Yes you can coat PT lumber.
Is it worth the expense for a workbench?
Might be easier to throw a layer of formica on it.

previous post...

http://www.microskiff.com/cgi-bin/yabb2/YaBB.pl?num=1305838422


----------



## DuckNut (Apr 3, 2009)

You are a printer, find another sign maker that you can buy a sheet of MDO or HDO. Made for outdoor use and even MDO is denser than plywood. And you don't even need epoxy and cheap.


----------



## noeettica (Sep 23, 2007)

Sounds great 

might make a great removable Deck !


Overlaid Plywood
MDO Medium Density Overlaid
MDO Plywood - The Paintable General Purpose Panel

Characteristics: An EXTERIOR type plywood with a weather-resistant resin overlay bonded to the wood by heat and pressure.

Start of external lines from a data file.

(** * What the tables of grants and memberships keep, whoever writes them: every
    grant that came from a membership says what its assignment and its entry
    say, a pair of them gives one live grant at most, and nobody who has left
    holds one. *)
Module MemberProps.
Import Pg Db Members.
Import ScopeTree (some_row, find_row, quoted, first_of).
Import Links (some_row_true, some_row_false).

(** ** The invariant *)

Definition seat_pin (m : MemberRow) : list (string * string * PinRow) :=
  match mb_Node m with
  | Some n => [(default ""%string (mb_Axis m), n, {| pi_Tenant := mb_Tenant m; pi_Inherit := mb_Inherit m; pi_Exclude := false |})]
  | None => []
  end.
(** What an entry gives a member: its places, and the member's seat. *)
Definition given (t : Tables) (entry : string) (m : MemberRow) : list (string * string * PinRow) := places_of t entry ++ seat_pin m.

Definition derived_from (t : Tables) (id : string) (g : GrantRow) (member : string) : Prop :=
  exists m e er, t_members t !! member = Some m /\ gr_ViaEntry g = Some e /\ t_entries t !! e = Some er /\
    en_Membership er = mb_Membership m /\ gr_ViaMembership g = Some (mb_Membership m) /\ gr_Role g = en_Role er /\
    gr_Identity g = mb_Identity m /\ gr_Tenant g = mb_Tenant m /\ gr_ValidUntil g = mb_ValidUntil m /\ gr_SelfScoped g = false /\
    forall a n p, t_pins t !! (id, a, n) = Some p <-> (a, n, p) ∈ given t e m.

Definition places_ok (t : Tables) : Prop := forall e a n p, t_places t !! (e, a, n) = Some p ->
  exists er ms, t_entries t !! e = Some er /\ en_Tenant er = pi_Tenant p /\ t_memberships t !! en_Membership er = Some ms /\ ms_Anchor ms <> Some a.
Definition entries_ok (t : Tables) : Prop := forall e er, t_entries t !! e = Some er ->
  exists ms, t_memberships t !! en_Membership er = Some ms /\ ms_Tenant ms = en_Tenant er.
(** A seat where the membership has them, and none where it does not. *)
Definition seated (ms : MembershipRow) (m : MemberRow) : Prop :=
  match ms_Anchor ms with Some a => mb_Axis m = Some a /\ is_Some (mb_Node m) | None => mb_Axis m = None /\ mb_Node m = None end.
Definition members_ok (t : Tables) : Prop := forall id m, t_members t !! id = Some m ->
  exists ms, t_memberships t !! mb_Membership m = Some ms /\ ms_Tenant ms = mb_Tenant m /\ seated ms m.
Definition pins_ok (t : Tables) : Prop := forall g a n p, t_pins t !! (g, a, n) = Some p ->
  exists gr, t_grants t !! g = Some gr /\ gr_Tenant gr = pi_Tenant p.
Definition via_ok (t : Tables) : Prop := forall id g m, t_grants t !! id = Some g -> gr_ViaMembership g = Some m ->
  exists ms, t_memberships t !! m = Some ms /\ ms_Tenant ms = gr_Tenant g.
Definition derived_ok (t : Tables) : Prop := forall id g m, t_grants t !! id = Some g -> gr_ViaMember g = Some m -> derived_from t id g m.
Definition once (t : Tables) : Prop := forall i j g h e m,
  t_grants t !! i = Some g -> t_grants t !! j = Some h -> gr_ViaEntry g = Some e -> gr_ViaEntry h = Some e ->
  gr_ViaMember g = Some m -> gr_ViaMember h = Some m -> live g = true -> live h = true -> i = j.
(** A live grant of an assignment that has ended ran out before it did. *)
Definition ended (t : Tables) : Prop := forall id g m mr at_,
  t_grants t !! id = Some g -> gr_ViaMember g = Some m -> live g = true -> t_members t !! m = Some mr -> mb_RemovedAt mr = Some at_ ->
  exists u, gr_ValidUntil g = Some u /\ (u <= at_)%Z.
Definition seats (t : Tables) : Prop := forall i j m m',
  t_members t !! i = Some m -> t_members t !! j = Some m' ->
  same_seat (mb_Membership m) (mb_Identity m) (mb_Node m) m' = true -> mb_RemovedAt m = None -> i = j.
Definition backed (t : Tables) : Prop :=
  (forall g a n p, t_pins t !! (g, a, n) = Some p -> pi_Exclude p = true -> is_include (t_pins t) g a = true \/ GrantExcludes g a ∈ t_deferred t) /\
  (forall e a n p, t_places t !! (e, a, n) = Some p -> pi_Exclude p = true -> is_include (t_places t) e a = true \/ EntryExcludes e a ∈ t_deferred t).

Record Whole (t : Tables) : Prop := {
  wh_places : places_ok t; wh_entries : entries_ok t; wh_members : members_ok t; wh_pins : pins_ok t; wh_via : via_ok t;
  wh_derived : derived_ok t; wh_once : once t; wh_ended : ended t; wh_seats : seats t; wh_backed : backed t
}.

(** Between transactions nothing waits. *)
Definition AtRest (t : Tables) : Prop := t_deferred t = [].

(** ** Lookups *)
Lemma places_of_spec t e a n p : (a, n, p) ∈ places_of t e <-> t_places t !! (e, a, n) = Some p.
Proof.
  unfold places_of. rewrite list_elem_of_omap. split.
  - intros ([[[e' a'] n'] p'] & Hin%elem_of_map_to_list & H). case_bool_decide; [|done]. simplify_eq. done.
  - intros H. exists ((e, a, n), p). split; [by apply elem_of_map_to_list|]. by rewrite bool_decide_true.
Qed.

Lemma is_include_spec m o a : is_include m o a = true <-> exists n p, m !! (o, a, n) = Some p /\ pi_Exclude p = false.
Proof.
  unfold is_include. rewrite some_row_true. split.
  - intros ([[o' a'] n] & p & Hk & Hb). unbool. subst. by exists n, p.
  - intros (n & p & Hk & Hb). exists (o, a, n), p. split; [done|]. by rewrite !bool_decide_true, Hb.
Qed.

Lemma first_of_None l : first_of l = None <-> forall x, x ∈ l -> x = None.
Proof.
  induction l as [|[e|] l IH]; cbn.
  - split; [by intros _ x ?%not_elem_of_nil|done].
  - split; [done|]. intros H. by specialize (H (Some e) ltac:(by left)).
  - rewrite IH. split; intros H x; [intros [->|]%elem_of_cons; auto|intros Hx; apply H; by right].
Qed.

(** ** The end of a transaction *)
Lemma whole_settles t : Whole t -> settle t = None -> Whole (settled t) /\ AtRest (settled t).
Proof.
  intros [? ? ? ? ? Hd ? ? ? [Hb1 Hb2]] Hs. split; [|done]. unfold settle in Hs. rewrite first_of_None in Hs.
  assert (forall d, d ∈ t_deferred t -> needs_include t d = None) as Hn by (intros d Hin; apply Hs, list_elem_of_fmap; by exists d).
  split; try done. split; cbn.
  - intros g a n p Hp Hx. left. destruct (Hb1 g a n p Hp Hx) as [|Hq%Hn]; [done|]. cbn in Hq. by destruct (is_include _ _ _).
  - intros e a n p Hp Hx. left. destruct (Hb2 e a n p Hp Hx) as [|Hq%Hn]; [done|]. cbn in Hq. by destruct (is_include _ _ _).
Qed.
(** What the two queries and the loop come to. *)
Lemma plan_spec t c scopes entries have add : knows w t ->
  scopes = match map er_ID (entry_records w tx t [c]) with [] => [] | ids => scope_records w tx (t_places t) ids end ->
  keep_or_add tx (have_of tx (entry_records w tx t [c]) (placesOf tx scopes)) [] entries = (have, add) ->
  exists kept, map (fun e => (stored_key t e, e)) (live_entries t c) ≡ₚ kept ++ flat have /\
    map (input_key tx) entries ≡ₚ map fst kept ++ map (input_key tx) add /\
    forall e k v, e ∈ add -> (k, v) ∈ flat have -> input_key tx e <> k.
Proof using.
  intros Hk Hs H. destruct (keep_or_add_spec _ _ _ _ _ H) as (kept & new & -> & Hf & Hi). exists kept. cbn [app] in *.
  assert (forall e, e ∈ live_entries t c -> e ∈ map er_ID (entry_records w tx t [c])) as Hids.
  { intros e (er & He & Hm & Hr)%live_entries_spec. destruct (kn_role _ _ Hk _ _ He) as [r Hro].
    unfold entry_records. rewrite merge_sort_Permutation. apply list_elem_of_fmap. eexists. split; [|apply list_elem_of_omap; exists (e, er); split; [by apply elem_of_map_to_list|]].
    2:{ cbn. rewrite bool_decide_true by (rewrite Hm; by left). by rewrite bool_decide_true, Hro. } done. }
  split; [|split; [done|]].
  - rewrite <- Hf, flat_have_of. symmetry. apply entry_keys; [done|]. intros e He%Hids. rewrite under_placesOf, Hs.
    destruct (map er_ID _) as [|x l]; [by apply not_elem_of_nil in He|]. by apply scope_keys.
  - intros e k v He Hkv Heq. destruct (keep_or_add_added _ _ _ _ _ H e He) as [?%not_elem_of_nil|Hn]; [done|].
    apply elem_of_flat in Hkv. rewrite <- Heq, Hn in Hkv. by apply not_elem_of_nil in Hkv.
Qed.

Lemma mapM_canon l : (forall x, x ∈ l -> Uuid.canon x = Some x) -> mapM Uuid.canon l = Some l.
Proof using.
  induction l as [|x l IH]; intros H; [done|]. cbn. rewrite (H x) by (by left). cbn. rewrite IH; [done|]. intros y Hy. apply H. by right.
Qed.

Lemma entry_record_known t c x : x ∈ map er_ID (entry_records w tx t [c]) -> is_Some (t_entries t !! x).
Proof using.
  intros (r & -> & Hr)%list_elem_of_fmap. unfold entry_records in Hr. rewrite merge_sort_Permutation in Hr.
  apply list_elem_of_omap in Hr as ([e er] & Hin%elem_of_map_to_list & H). destruct (_ && _); [|done]. destruct (wo_role w _); [|done]. injection H as <-. by exists er.
Qed.

Lemma ask_in_tx {A} (f : Tables -> A) s a s' : st_tx s = InTx -> ask env f s = (Ok a, s') -> a = f (st_tables s) /\ st_tables s' = st_tables s /\ st_tx s' = InTx.
Proof using. intros Hx H. apply run_in_tx in H as (n & [= -> <- _] & Hx'); done. Qed.

Lemma reads_ok c membershipID s live scopes s1 s2 : st_tx s = InTx -> knows w (st_tables s) -> Uuid.canon membershipID = Some c ->
  MembershipEntries env w tx [membershipID] s = (Ok live, s1) -> MembershipEntryScopes env w tx (map er_ID live) s1 = (Ok scopes, s2) ->
  live = entry_records w tx (st_tables s) [c] /\
  scopes = match map er_ID live with [] => [] | ids => scope_records w tx (t_places (st_tables s)) ids end /\ st_tables s2 = st_tables s /\ st_tx s2 = InTx.
Proof using.
  intros Hx Hk Hc H1 H2. unfold MembershipEntries in H1. cbn [mapM] in H1. rewrite Hc in H1. cbn in H1. apply ask_in_tx in H1 as (-> & Ht1 & Hx1); [|done].
  split; [done|]. unfold MembershipEntryScopes, scopes_of in H2.
  destruct (map er_ID (entry_records w tx (st_tables s) [c])) as [|x l] eqn:El; [injection H2 as <- <-; done|].
  rewrite mapM_canon in H2.
  - apply ask_in_tx in H2 as (-> & Ht2 & Hx2); [|done]. by rewrite Ht2, Ht1.
  - intros y Hy. apply (kn_id _ _ Hk), (entry_record_known _ c). by rewrite El.
Qed.

Lemma retire_ok c ids s s' : st_tx s = InTx ->
  (match ids with [] => mret tt | x :: l => run env MapErrSaying (fun _ => retire_entries env c (x :: l)) end) s = (Ok tt, s') ->
  st_tx s' = InTx /\ st_tables s' = retire_rows c ids (st_tables s).
Proof using.
  intros Hx H. destruct ids as [|x l]; [|by apply run_in_tx in H as (n & [= <- _] & Hx')].
  injection H as <-. split; [done|]. transitivity (with_entries (st_tables s) (t_entries (st_tables s))); [by destruct (st_tables s)|].
  unfold retire_rows. f_equal. apply map_eq. intros e. rewrite map_lookup_imap. destruct (t_entries _ !! e) as [er|]; [|done]. cbn. by rewrite (bool_decide_false (e ∈ [])) by (by intros ?%not_elem_of_nil); rewrite andb_false_r.
Qed.

(** Of the entries there were, the kept stay live and the others do not. *)
Lemma stay_live t c kept have : map (fun e => (stored_key t e, e)) (live_entries t c) ≡ₚ kept ++ flat have ->
  live_entries (retire_rows c (retire_of have) t) c ≡ₚ map snd kept /\
  (forall k e, (k, e) ∈ kept ++ flat have -> k = stored_key t e) /\ (forall e, e ∈ live_entries t c -> e ∉ map snd kept -> (stored_key t e, e) ∈ flat have).
Proof using.
  intros H. assert (forall k e, (k, e) ∈ kept ++ flat have -> k = stored_key t e /\ e ∈ live_entries t c) as Hke.
  { intros k e Hin. rewrite <- H in Hin. apply list_elem_of_fmap in Hin as (e' & [= -> ->] & He). done. }
  assert (live_entries t c ≡ₚ map snd kept ++ retire_of have) as Hl.
  { rewrite retire_of_flat, <- map_app, <- H, map_map. cbn. by rewrite map_id. }
  pose proof (live_entries_NoDup t c) as Hnd. rewrite Hl in Hnd. apply NoDup_app in Hnd as (Hnd1 & Hdis & _).
  split; [|split; [by intros k e Hin; apply Hke|]].
  - apply NoDup_Permutation; [apply live_entries_NoDup|done|]. intros e. rewrite live_retire_rows, Hl, elem_of_app. split; [by intros [[?|?] ?]|].
    intros He. split; [by left|by apply Hdis].
  - intros e He Hn. assert ((stored_key t e, e) ∈ kept ++ flat have) as Hin by (rewrite <- H; apply list_elem_of_fmap; by exists e).
    apply elem_of_app in Hin as [Hin|]; [|done]. destruct Hn. by apply (list_elem_of_fmap_2 snd) in Hin.
Qed.

Lemma retired_key c ids t e : stored_key (retire_rows c ids t) e = stored_key t e.
Proof using.
  unfold stored_key. destruct (t_entries t !! e) as [er|] eqn:E.
  - assert (t_entries (retire_rows c ids t) !! e = Some (if live_entry c er && bool_decide (e ∈ ids) then retired env er else er)) as ->.
    { apply retire_rows_lookup. by exists er. }
    by destruct (_ && _).
  - destruct (t_entries (retire_rows c ids t) !! e) as [er|] eqn:E'; [|done]. apply retire_rows_lookup in E' as (er' & E' & _). congruence.
Qed.

Lemma replaced_as_planned t c entries kept have add ids t' :
  map (fun e => (stored_key t e, e)) (live_entries t c) ≡ₚ kept ++ flat have ->
  map (input_key tx) entries ≡ₚ map fst kept ++ map (input_key tx) add ->
  (forall e k v, e ∈ add -> (k, v) ∈ flat have -> input_key tx e <> k) ->
  added c add ids (retire_rows c (retire_of have) t) t' -> replaced c entries t t'.
Proof using.
  intros Hlive Hin Hapart [A1 A2 A3 A4 (G1 & G2 & G3 & G4) _]. destruct (stay_live _ _ _ _ Hlive) as (Hst & Hkeys & Hgo).
  assert (forall e, is_Some (t_entries t !! e) -> stored_key t' e = stored_key t e /\ is_Some (t_entries (retire_rows c (retire_of have) t) !! e)) as Hsame.
  { intros e [er He]. assert (exists er', t_entries (retire_rows c (retire_of have) t) !! e = Some er') as [er' He'].
    { eexists. apply retire_rows_lookup. by exists er. }
    destruct (A3 _ _ He') as [_ ->]. rewrite retired_key. split; [done|by exists er']. }
  split.
  - rewrite A1, map_app, A2, Hst, Hin, Permutation_app_comm. f_equiv. rewrite map_map. apply reflexive_eq, map_ext_in. intros [k e] Hk%list_elem_of_In.
    cbn. assert ((k, e) ∈ kept ++ flat have) as Hk' by (apply elem_of_app; by left). rewrite (Hkeys _ _ Hk'). apply Hsame.
    rewrite <- Hlive in Hk'. apply list_elem_of_fmap in Hk' as (e' & [= _ ->] & (er & He & _)%live_entries_spec). by exists er.
  - intros e er He. split; [|apply Hsame; by exists er]. assert (t_entries (retire_rows c (retire_of have) t) !! e =
      Some (if live_entry c er && bool_decide (e ∈ retire_of have) then retired env er else er)) as He'.
    { apply retire_rows_lookup. by exists er. }
    destruct (A3 _ _ He') as [-> _]. destruct (live_entry c er && _) eqn:El; [|by left]. right. unfold live_entry in El. by unbool.
  - intros e n He Hne Hn Hnew. rewrite A1, Hst in Hne, Hn. rewrite elem_of_app in Hne, Hn.
    assert ((stored_key t e, e) ∈ flat have) as Hf by (apply Hgo; tauto).
    destruct Hn as [Hn|Hn]; [|exfalso; apply list_elem_of_fmap in Hn as ([k n'] & -> & Hk)].
    + assert (stored_key t' n ∈ map (input_key tx) add) as (i & -> & Hi)%list_elem_of_fmap by (rewrite <- A2; by apply list_elem_of_fmap_2).
      intros Heq. by apply (Hapart _ _ _ Hi Hf).
    + assert ((k, n') ∈ kept ++ flat have) as Hk' by (apply elem_of_app; by left). rewrite <- Hlive in Hk'.
      apply list_elem_of_fmap in Hk' as (e' & [= _ ->] & (er & Her & _)%live_entries_spec). cbn in Hnew. congruence.
  - done.
Qed.

Lemma replace_ok tenantID membershipID c entries s s' : st_tx s = InTx -> Whole (st_tables s) -> knows w (st_tables s) ->
  Uuid.canon membershipID = Some c -> ReplaceMembershipEntries env w tx tenantID membershipID entries s = (Ok tt, s') ->
  st_tx s' = InTx /\ replaced c entries (st_tables s) (st_tables s').
Proof using lowers.
  intros Hx Hw Hk Hc H. unfold ReplaceMembershipEntries, Tx in H. rewrite transaction_joins in H by (by rewrite Hx).
  apply bind_ok in H as (live & s1 & H1 & H). apply bind_ok in H as (scopes & s2 & H2 & H).
  destruct (reads_ok _ _ _ _ _ _ _ Hx Hk Hc H1 H2) as (-> & Hsc & Ht2 & Hx2). destruct (keep_or_add _ _ _ _) as [have add] eqn:Ek.
  destruct (plan_spec _ _ _ _ _ _ Hk Hsc Ek) as (kept & Hlive & Hin & Hapart). apply uuid_read in H as (c' & Hc' & H).
  rewrite Hc in Hc'. injection Hc' as <-. apply bind_ok in H as ([] & s3 & H3 & H). destruct (retire_ok c (retire_of have) s2 s3 Hx2 H3) as [Hx3 Ht3]. rewrite Ht2 in Ht3.
  assert (housed (st_tables s3)) as Hh3.
  { intros e He. rewrite Ht3. apply (whole_housed _ Hw). rewrite Ht3 in He. destruct (t_entries (st_tables s) !! e) as [er|] eqn:E; [|done]. exfalso.
    assert (is_Some (t_entries (retire_rows c (retire_of have) (st_tables s)) !! e)) as [? ?]; [|congruence]. eexists. apply retire_rows_lookup. exists er. by split. }
  assert (st_tx s' = InTx /\ exists ids, added c add ids (st_tables s3) (st_tables s')) as (Hx' & ids & Hadd).
  { destruct add as [|e l]; [injection H as <-; split; [done|]; exists []; by apply added_none|].
    apply uuid_read in H as (tid & _ & H). by eapply insert_entries_ok. }
  split; [done|]. rewrite Ht3 in Hadd. by eapply replaced_as_planned.
Qed.

End Running.
End Keys.
End MemberEntries.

This process fuses the molecules of the overlay with the fibres of the wood to form a bond as strong as the wood itself. MDO has all the advantages of regular plywood as well as additional properties. The overlay, which has 28% resin content, resists water, weather, wear and degradation. It has texture that paint can grip with remarkable tenacity. Paint finishes on MDO are up to three times more durable than the same finish applied to ordinary plywood.Ideal for Painted Signs: In many instances, overlaid MDO plywood has proven a more durable sign material than metal. MDO plywood is resistant to the elements with no danger of rust or corrosion.


----------



## Gator_Bob (Jun 26, 2007)

Get a 4 x 8 sheet of one inch PVC or 1 x 8 Azek for the top. You will have to reinforce under the PVC with 2x's. I have also used composite deck boards with the radius edges cut off. I always use the plastic biscuits to join the boards.


----------



## oysterbreath (Jan 13, 2009)

> Get a 4 x 8 sheet of one inch PVC or 1 x 8 Azek for the top.  You will have to reinforce under the PVC with 2x's.  I have also used composite deck boards with the radius edges cut off.  I always use the plastic biscuits to join the boards.


Azek is great stuff. I call for it on some renovation jobs that I do. You might also wanna look into starboard. I'm not fond of PT board being used on anything that you will be in close contact with for prolonged periods of time. It does off-gas a bit so I wouldn't completely encapsulate it.


----------